PROBLEM TO WORK ON :: The whole set of entries is to be restated word for word.

EXCERPTED RECORDS ::
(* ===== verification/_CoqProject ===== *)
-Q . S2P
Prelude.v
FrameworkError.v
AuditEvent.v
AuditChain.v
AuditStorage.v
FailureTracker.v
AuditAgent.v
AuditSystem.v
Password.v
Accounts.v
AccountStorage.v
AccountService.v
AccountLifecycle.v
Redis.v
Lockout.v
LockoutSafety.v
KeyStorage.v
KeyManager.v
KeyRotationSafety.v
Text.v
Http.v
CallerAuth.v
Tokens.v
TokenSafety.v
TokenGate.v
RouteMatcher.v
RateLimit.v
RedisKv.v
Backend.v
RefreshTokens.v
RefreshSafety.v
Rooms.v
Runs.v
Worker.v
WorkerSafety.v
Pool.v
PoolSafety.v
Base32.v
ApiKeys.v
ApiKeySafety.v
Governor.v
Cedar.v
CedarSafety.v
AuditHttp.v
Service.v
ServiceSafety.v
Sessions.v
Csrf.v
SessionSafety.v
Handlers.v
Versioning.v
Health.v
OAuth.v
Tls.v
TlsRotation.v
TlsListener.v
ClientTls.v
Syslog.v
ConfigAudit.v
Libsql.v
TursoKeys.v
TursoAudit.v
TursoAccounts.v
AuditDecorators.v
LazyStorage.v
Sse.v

EXERCISE OUTPUT ::
(* ===== verification/_CoqProject ===== *)
-Q . S2P
Prelude.v
FrameworkError.v
AuditEvent.v
AuditChain.v
AuditStorage.v
FailureTracker.v
AuditAgent.v
AuditSystem.v
Password.v
Accounts.v
AccountStorage.v
AccountService.v
AccountLifecycle.v
Redis.v
Lockout.v
LockoutSafety.v
KeyStorage.v
KeyManager.v
KeyRotationSafety.v
Text.v
Http.v
CallerAuth.v
Tokens.v
TokenSafety.v
TokenGate.v
RouteMatcher.v
RateLimit.v
RedisKv.v
Backend.v
RefreshTokens.v
RefreshSafety.v
Rooms.v
Runs.v
Worker.v
WorkerSafety.v
Pool.v
PoolSafety.v
Base32.v
ApiKeys.v
ApiKeySafety.v
Governor.v
Cedar.v
CedarSafety.v
AuditHttp.v
Service.v
ServiceSafety.v
Sessions.v
Csrf.v
SessionSafety.v
Handlers.v
Versioning.v
Health.v
OAuth.v
Tls.v
TlsRotation.v
TlsListener.v
ClientTls.v
Syslog.v
ConfigAudit.v
Libsql.v
TursoKeys.v
TursoAudit.v
TursoAccounts.v
AuditDecorators.v
LazyStorage.v
Sse.v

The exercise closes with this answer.